PROVIDED DATA:
(* ===== verification/KvPool.v ===== *)
(** * KV bookkeeping of the native engine

    [cgn-infer/src/kv/mod.rs]: the chained-hash prefix cache of the sequential
    runtime ([PrefixCache]) and the paged block accounting of the
    continuous-batching scheduler ([KvPool]). A [usize] that counts tokens or
    blocks held in memory is a [nat]. *)

From S2P Require Import Prelude Hash.

(** ** [PrefixCache] *)

Record PrefixCache := mkPrefixCache {
  resident : gmap (list Z) nat;
  cached_tokens : nat;
}.

Record PrefixMatch := mkPrefixMatch { pm_tokens : nat; pm_blocks : nat }.

Definition PrefixCache_new : PrefixCache := mkPrefixCache ∅ 0.

(** The loop of [match_prefix]: [i] is the block index, [blocks] the result so far. *)
Fixpoint match_loop (c : PrefixCache) (i blocks : nat) (hs : list (list Z)) : nat :=
  match hs with
  | [] => blocks
  | h :: hs' => if decide (resident c !! h = Some (i + 1)) then match_loop c (S i) (i + 1) hs' else blocks
  end.

(** The loop of [record]: insert hash [i] with depth [i + 1]. *)
Fixpoint record_loop (i : nat) (hs : list (list Z)) (m : gmap (list Z) nat) : gmap (list Z) nat :=
  match hs with
  | [] => m
  | h :: hs' => record_loop (S i) hs' (<[h := i + 1]> m)
  end.

Section cache.
Context `{Blake3}.

Definition PrefixCache_match_prefix (c : PrefixCache) (prompt : list Z) : PrefixMatch :=
  let blocks := match_loop c 0 0 (block_hashes prompt) in
  mkPrefixMatch (blocks * BLOCK_TOKENS) blocks.

Definition PrefixCache_record (c : PrefixCache) (tokens : list Z) : PrefixCache :=
  mkPrefixCache (record_loop 0 (block_hashes tokens) ∅) (length tokens).

End cache.

Definition PrefixCache_clear (c : PrefixCache) : PrefixCache := mkPrefixCache ∅ 0.

(** ** [KvPool] *)

Record KvPool := mkKvPool {
  total_blocks : nat;
  used_blocks : nat;
  held : gmap nat nat;
}.

Definition KvPool_new (total : nat) : KvPool := mkKvPool total 0 ∅.

(** [tokens.div_ceil(BLOCK_TOKENS)]. *)
Definition blocks_for (tokens : nat) : nat := (tokens + (BLOCK_TOKENS - 1)) / BLOCK_TOKENS.

#[global] Arguments blocks_for : simpl never.

Definition free_blocks (p : KvPool) : nat := total_blocks p - used_blocks p.

Definition held_by (p : KvPool) (seq : nat) : nat := default 0 (held p !! seq).

Definition KvPool_reserve (p : KvPool) (seq tokens : nat) : KvPool * bool :=
  let want := blocks_for tokens in
  let have := held_by p seq in
  if decide (want <= have) then (p, true)
  else
    let extra := want - have in
    if decide (free_blocks p < extra) then (p, false)
    else (mkKvPool (total_blocks p) (used_blocks p + extra) (<[seq := want]> (held p)), true).

Definition KvPool_release (p : KvPool) (seq : nat) : KvPool :=
  match held p !! seq with
  | Some blocks => mkKvPool (total_blocks p) (used_blocks p - blocks) (delete seq (held p))
  | None => p
  end.

(** ** The pool's invariant *)

Definition held_sum (m : gmap nat nat) : nat := map_fold (fun _ b acc => b + acc) 0 m.

(** The blocks counted as used are the ones the sequences hold, and fit. *)
Definition pool_wf (p : KvPool) : Prop := used_blocks p = held_sum (held p) /\ used_blocks p <= total_blocks p.

Lemma held_sum_insert m i b : m !! i = None -> held_sum (<[i := b]> m) = b + held_sum m.
Proof.
  intros Hm. rw /held_sum map_fold_insert_L //. intros j1 j2 z1 z2 y. lia.
Qed.

Lemma held_sum_delete m i b : m !! i = Some b -> held_sum m = b + held_sum (delete i m).
Proof.
  intros Hm. rw -{1}(insert_delete_id m i b) //. apply held_sum_insert, lookup_delete_eq.
Qed.

Lemma held_sum_split m i : held_sum m = default 0 (m !! i) + held_sum (delete i m).
Proof.
  destruct (m !! i) as [b|] eqn:E; simpl; [by apply held_sum_delete|]. by rw delete_id.
Qed.

Lemma held_sum_replace m i b : held_sum (<[i := b]> m) = b + held_sum (delete i m).
Proof. rw -insert_delete_eq held_sum_insert //. apply lookup_delete_eq. Qed.

Lemma held_le_sum m i b : m !! i = Some b -> b <= held_sum m.
Proof. intros Hm. rw (held_sum_delete m i b) //. lia. Qed.

Lemma pool_wf_new total : pool_wf (KvPool_new total).
Proof. split; simpl; [done|lia]. Qed.

Lemma reserve_true p seq tokens p' :
  pool_wf p -> KvPool_reserve p seq tokens = (p', true) ->
  pool_wf p' /\ total_blocks p' = total_blocks p /\ blocks_for tokens <= held_by p' seq /\
  held_by p' seq = Nat.max (blocks_for tokens) (held_by p seq) /\
  (forall seq', seq' <> seq -> held p' !! seq' = held p !! seq').
Proof.
  rw /KvPool_reserve /pool_wf /held_by => [[Hu Ht]]. case_decide as Hw; [intros [= <-]; naive_solver lia|].
  case_decide as Hf; [done|]. intros [= <-]. rw /free_blocks /held_by in Hw Hf. simpl.
  pose proof (held_sum_split (held p) seq). rw held_sum_replace lookup_insert_eq /=.
  repeat split; try lia. intros seq' Hne. by rw lookup_insert_ne.
Qed.

Lemma reserve_false p seq tokens p' :
  KvPool_reserve p seq tokens = (p', false) ->
  p' = p /\ free_blocks p < blocks_for tokens - held_by p seq.
Proof. rw /KvPool_reserve. repeat case_decide; intros [= <-]; done. Qed.

Lemma release_spec p seq :
  pool_wf p ->
  let p' := KvPool_release p seq in
  pool_wf p' /\ total_blocks p' = total_blocks p /\ held p' = delete seq (held p) /\
  used_blocks p = used_blocks p' + held_by p seq.
Proof.
  rw /KvPool_release /pool_wf /held_by => [[Hu Ht]]. destruct (held p !! seq) as [b|] eqn:E; simpl.
  - pose proof (held_sum_delete _ _ _ E). repeat split; lia.
  - rw delete_id //; repeat split; lia.
Qed.

(** ** The prefix cache *)

Lemma chunks_exact_length_le {A} n (l : list A) k :
  0 < n -> k <= length (chunks_exact n l) <-> k * n <= length l.
Proof.
  intros Hn. destruct k as [|k]; [lia|]. rw Nat.le_succ_l -lookup_lt_is_Some chunks_exact_lookup //.
  case_decide; split; intros; done || lia.
Qed.

Lemma take_chunks_exact {A} n (l1 l2 : list A) k :
  0 < n -> k * n <= length l1 -> k * n <= length l2 ->
  take k (chunks_exact n l1) = take k (chunks_exact n l2) <-> take (k * n) l1 = take (k * n) l2.
Proof.
  intros Hn H1 H2. split.
  - revert l1 l2 H1 H2. induction k as [|k IH]; intros l1 l2 H1 H2; [done|].
    rw (chunks_exact_cons n l1) ?(chunks_exact_cons n l2); try lia. rw /= => [= Ht Hr].
    rw -!take_take_drop Ht. f_equal. apply IH; rw ?length_drop; [lia..|done].
  - intros Ht. apply take_lookup_eq. intros i Hi. rw !chunks_exact_lookup //.
    assert (S i * n <= k * n) as Hle by (apply Nat.mul_le_mono_r; lia).
    rw !decide_True; try lia. f_equal.
    apply (f_equal (fun l => take n (drop (i * n) l))) in Ht.
    rw !skipn_firstn_comm !take_take in Ht. rw !Nat.min_l in Ht; simpl in Hle; lia || done.
Qed.

Lemma record_loop_lookup hs : forall i m h,
  NoDup hs ->
  record_loop i hs m !! h =
  match list_find (fun x => x = h) hs with Some (j, _) => Some (i + j + 1) | None => m !! h end.
Proof.
  induction hs as [|x hs IH]; intros i m h; [done|]. intros [Hx Hnd]%NoDup_cons.
  simpl. rw IH //. destruct (decide (x = h)) as [->|Hne]; simpl.
  - assert (list_find (fun y => y = h) hs = None) as ->.
    { apply list_find_None, Forall_forall. by intros y Hy ->. }
    rw lookup_insert_eq. f_equal. lia.
  - destruct (list_find _ hs) as [[j y]|]; simpl; [f_equal; lia|]. by rw lookup_insert_ne.
Qed.

Lemma record_loop_depth hs h i :
  NoDup hs -> record_loop 0 hs ∅ !! h = Some (i + 1) <-> hs !! i = Some h.
Proof.
  intros Hnd. rw record_loop_lookup // lookup_empty. split.
  - destruct (list_find _ hs) as [[j y]|] eqn:E; [|done]. intros [= Hj].
    apply list_find_Some in E as (Hl & -> & _). by replace i with j by lia.
  - intros Hl. destruct (list_find_elem_of (fun x => x = h) hs h) as [[j y] E]; [by eapply list_elem_of_lookup_2|done|].
    rw E. apply list_find_Some in E as (Hl' & -> & _). f_equal.
    by rw (NoDup_lookup hs i j h).
Qed.

Lemma match_loop_lcp c hs : (forall h i, resident c !! h = Some (i + 1) <-> hs !! i = Some h) ->
  forall hs' i, match_loop c i i hs' = i + lcp (drop i hs) hs'.
Proof.
  intros Hres. induction hs' as [|h hs' IH]; intros i; simpl; [by destruct (drop i hs); simpl; lia|].
  destruct (decide (resident c !! h = Some (i + 1))) as [Hh|Hh].
  - apply Hres in Hh. rw (drop_S _ _ _ Hh) /= decide_True // Nat.add_1_r IH. lia.
  - destruct (drop i hs) as [|h' r] eqn:E; simpl; [lia|].
    rw decide_False; [|lia]. intros ->. apply Hh, Hres.
    rw -(Nat.add_0_r i) -lookup_drop E //.
Qed.

Section cache_proofs.
Context `{Blake3}.

Lemma block_hashes_NoDup tokens :
  Forall is_u32 tokens -> collision_free (block_messages tokens) -> NoDup (block_hashes tokens).
Proof.
  intros Ht Hcf. apply NoDup_alt. intros i j d Hi Hj. rw block_hashes_chain in Hi Hj. rw block_messages_chain in Hcf.
  refine (proj1 (chain_inj block_message Some block_parent_wf block_chunk_wf blake3_length _
    block_message_inj None _ _ i j d I _ _ _ _ Hi Hj));
    [by intros ?? [= ->]|by apply chunks_exact_wf..| |done].
  intros x y Hx Hy. apply Hcf; set_solver.
Qed.

Lemma lcp_block_hashes t1 t2 :
  Forall is_u32 t1 -> Forall is_u32 t2 -> collision_free (block_messages t1 ++ block_messages t2) ->
  lcp (block_hashes t1) (block_hashes t2) = lcp (chunks_exact BLOCK_TOKENS t1) (chunks_exact BLOCK_TOKENS t2).
Proof.
  intros H1 H2 Hcf. pose proof (lcp_le (block_hashes t1) (block_hashes t2)) as [Hl1 Hl2].
  assert (forall t, length (block_hashes t) = length (chunks_exact BLOCK_TOKENS t)) as Hlen
    by (intros t; rw block_hashes_chain length_chain //).
  apply Nat.le_antisymm.
  - apply lcp_max; [by rw -Hlen..|].
    destruct (lcp (block_hashes t1) (block_hashes t2)) as [|k] eqn:Ek; [done|].
    destruct (lookup_lt_is_Some_2 (block_hashes t1) k) as [d Hd]; [lia|].
    apply (block_hashes_inj _ _ k d); auto.
    rw -Hd. symmetry. apply (lookup_take_eq _ _ (S k)); [|lia]. rw -Ek. apply lcp_take.
  - destruct (lcp_le (chunks_exact BLOCK_TOKENS t1) (chunks_exact BLOCK_TOKENS t2)).
    apply lcp_max; [by rw Hlen..|]. rw !block_hashes_chain !chain_take. by rw lcp_take.
Qed.
End cache_proofs.

(** ** Properties *)

(** A trace of pool operations; [reserve]'s answer is kept with the state. *)
Inductive pool_op := PoolReserve (seq tokens : nat) | PoolRelease (seq : nat).

Definition pool_apply (p : KvPool) (op : pool_op) : KvPool :=
  match op with
  | PoolReserve seq tokens => (KvPool_reserve p seq tokens).1
  | PoolRelease seq => KvPool_release p seq
  end.

Lemma pool_wf_apply p op : pool_wf p -> pool_wf (pool_apply p op) /\ total_blocks (pool_apply p op) = total_blocks p.
Proof.
  intros Hwf. destruct op as [seq tokens|seq]; simpl.
  - destruct (KvPool_reserve p seq tokens) as [p' []] eqn:E; simpl.
    + apply reserve_true in E; naive_solver.
    + by apply reserve_false in E as [-> _].
  - destruct (release_spec p seq Hwf); naive_solver.
Qed.

Lemma pool_reachable total ops :
  let p := foldl pool_apply (KvPool_new total) ops in pool_wf p /\ total_blocks p = total.
Proof.
  generalize (pool_wf_new total). assert (total_blocks (KvPool_new total) = total) as Ht by done.
  revert Ht. generalize (KvPool_new total). induction ops as [|op ops IH]; intros p Ht Hwf; [done|].
  simpl. destruct (pool_wf_apply p op Hwf) as [Hwf' Ht']. apply IH; congruence.
Qed.

Lemma blocks_for_enough tokens : tokens <= blocks_for tokens * BLOCK_TOKENS < tokens + BLOCK_TOKENS.
Proof.
  rw /blocks_for /BLOCK_TOKENS. pose proof (Nat.div_mod_eq (tokens + 15) 16).
  pose proof (Nat.mod_upper_bound (tokens + 15) 16). simpl (16 - 1). lia. Qed.

(** Paged KV accounting: in every pool reachable by reservations and
    releases, the used blocks are exactly those held and fit the budget; a
    refused reservation changes nothing and happens only when the growth
    exceeds the free blocks; a granted one covers the requested tokens, never
    shrinks the sequence and touches no other; a release returns everything
    the sequence held. *)
Lemma pool_accounting total ops seq tokens :
  let p := foldl pool_apply (KvPool_new total) ops in
  pool_wf p /\ total_blocks p = total /\ free_blocks p + used_blocks p = total /\
  (let (p', ok) := KvPool_reserve p seq tokens in
   if ok then pool_wf p' /\ tokens <= held_by p' seq * BLOCK_TOKENS /\ held_by p seq <= held_by p' seq /\
              (forall s, s <> seq -> held_by p' s = held_by p s)
   else p' = p /\ free_blocks p < blocks_for tokens - held_by p seq) /\
  (let p' := KvPool_release p seq in
   pool_wf p' /\ held_by p' seq = 0 /\ free_blocks p' = free_blocks p + held_by p seq /\
   (forall s, s <> seq -> held_by p' s = held_by p s)).
Proof.
  intros p. destruct (pool_reachable total ops) as [Hwf Ht]. fold p in Hwf, Ht.
  split; [done|]. split; [done|]. split; [rw /free_blocks; destruct Hwf; lia|]. split.
  - destruct (KvPool_reserve p seq tokens) as [p' []] eqn:E; [|by apply reserve_false in E].
    apply reserve_true in E as (Hwf' & _ & Hle & Hmax & Hoth); [|done].
    pose proof (blocks_for_enough tokens). split; [done|]. split; [|split; [lia|]].
    + etrans; [apply (proj1 (blocks_for_enough tokens))|]. by apply Nat.mul_le_mono_r.
    + intros s Hs. by rw /held_by Hoth.
  - destruct (release_spec p seq Hwf) as (Hwf' & Ht' & Hh & Hu). split; [done|].
    rw {1}/held_by Hh lookup_delete_eq. split; [done|]. split.
    + destruct Hwf as [_ Hle]. rw /free_blocks. lia.
    + intros s Hs. by rw /held_by Hh lookup_delete_ne.
Qed.

(** The engine's prefix cache reports exactly the leading blocks of a new
    prompt that were recorded: the reported tokens are a common prefix of the
    prompt and the recorded sequence, and no longer run of whole blocks is
    common (BLAKE3 has no collision among the blocks hashed). *)
Lemma match_prefix_correct `{Blake3} c tokens prompt :
  Forall is_u32 tokens -> Forall is_u32 prompt ->
  collision_free (block_messages tokens ++ block_messages prompt) ->
  let m := PrefixCache_match_prefix (PrefixCache_record c tokens) prompt in
  pm_tokens m = pm_blocks m * BLOCK_TOKENS /\
  pm_tokens m <= length tokens /\ pm_tokens m <= length prompt /\
  take (pm_tokens m) prompt = take (pm_tokens m) tokens /\
  (forall k, k * BLOCK_TOKENS <= length tokens -> k * BLOCK_TOKENS <= length prompt ->
    take (k * BLOCK_TOKENS) prompt = take (k * BLOCK_TOKENS) tokens -> k <= pm_blocks m).
Proof.
  intros Ht Hp Hcf m.
  assert (NoDup (block_hashes tokens)) as Hnd
    by (apply block_hashes_NoDup; [done|]; intros x y Hx Hy; apply Hcf; set_solver).
  assert (0 < BLOCK_TOKENS) as Hn by (cbv; lia).
  assert (pm_blocks m = lcp (chunks_exact BLOCK_TOKENS tokens) (chunks_exact BLOCK_TOKENS prompt)) as Hb.
  { rw -lcp_block_hashes //. change (pm_blocks m) with
      (match_loop (PrefixCache_record c tokens) 0 0 (block_hashes prompt)).
    rw (match_loop_lcp _ (block_hashes tokens)) //. intros h i. by apply record_loop_depth. }
  assert (pm_tokens m = pm_blocks m * BLOCK_TOKENS) as Htok by done. rw Htok Hb.
  destruct (lcp_le (chunks_exact BLOCK_TOKENS tokens) (chunks_exact BLOCK_TOKENS prompt)) as [Hl1 Hl2].
  rw !chunks_exact_length_le // in Hl1 Hl2. repeat split; auto.
  - symmetry. apply take_chunks_exact; auto. apply lcp_take.
  - intros k Hk1 Hk2 Heq. apply lcp_max; [by apply chunks_exact_length_le..|].
    by apply take_chunks_exact.
Qed.

Lemma match_prefix_correct_witness :
  pm_tokens (@PrefixCache_match_prefix toy_blake3
    (@PrefixCache_record toy_blake3 PrefixCache_new (replicate 40 7%Z)) (replicate 20 7%Z ++ [1%Z])) <= 21.
Proof.
  apply (@match_prefix_correct toy_blake3 PrefixCache_new (replicate 40 7%Z) (replicate 20 7%Z ++ [1%Z]));
    [repeat constructor; done|repeat constructor; done|].
  apply collision_free_check. by vm_compute.
Defined.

WORK REQUEST:
Transcribe exactly, and only, the lines from the opening line of the records through the line containing "(** [tokens.div_ceil(BLOCK_TOKENS)]. *)".

FINAL ANSWER:
(* ===== verification/KvPool.v ===== *)
(** * KV bookkeeping of the native engine

    [cgn-infer/src/kv/mod.rs]: the chained-hash prefix cache of the sequential
    runtime ([PrefixCache]) and the paged block accounting of the
    continuous-batching scheduler ([KvPool]). A [usize] that counts tokens or
    blocks held in memory is a [nat]. *)

From S2P Require Import Prelude Hash.

(** ** [PrefixCache] *)

Record PrefixCache := mkPrefixCache {
  resident : gmap (list Z) nat;
  cached_tokens : nat;
}.

Record PrefixMatch := mkPrefixMatch { pm_tokens : nat; pm_blocks : nat }.

Definition PrefixCache_new : PrefixCache := mkPrefixCache ∅ 0.

(** The loop of [match_prefix]: [i] is the block index, [blocks] the result so far. *)
Fixpoint match_loop (c : PrefixCache) (i blocks : nat) (hs : list (list Z)) : nat :=
  match hs with
  | [] => blocks
  | h :: hs' => if decide (resident c !! h = Some (i + 1)) then match_loop c (S i) (i + 1) hs' else blocks
  end.

(** The loop of [record]: insert hash [i] with depth [i + 1]. *)
Fixpoint record_loop (i : nat) (hs : list (list Z)) (m : gmap (list Z) nat) : gmap (list Z) nat :=
  match hs with
  | [] => m
  | h :: hs' => record_loop (S i) hs' (<[h := i + 1]> m)
  end.

Section cache.
Context `{Blake3}.

Definition PrefixCache_match_prefix (c : PrefixCache) (prompt : list Z) : PrefixMatch :=
  let blocks := match_loop c 0 0 (block_hashes prompt) in
  mkPrefixMatch (blocks * BLOCK_TOKENS) blocks.

Definition PrefixCache_record (c : PrefixCache) (tokens : list Z) : PrefixCache :=
  mkPrefixCache (record_loop 0 (block_hashes tokens) ∅) (length tokens).

End cache.

Definition PrefixCache_clear (c : PrefixCache) : PrefixCache := mkPrefixCache ∅ 0.

(** ** [KvPool] *)

Record KvPool := mkKvPool {
  total_blocks : nat;
  used_blocks : nat;
  held : gmap nat nat;
}.

Definition KvPool_new (total : nat) : KvPool := mkKvPool total 0 ∅.

(** [tokens.div_ceil(BLOCK_TOKENS)]. *)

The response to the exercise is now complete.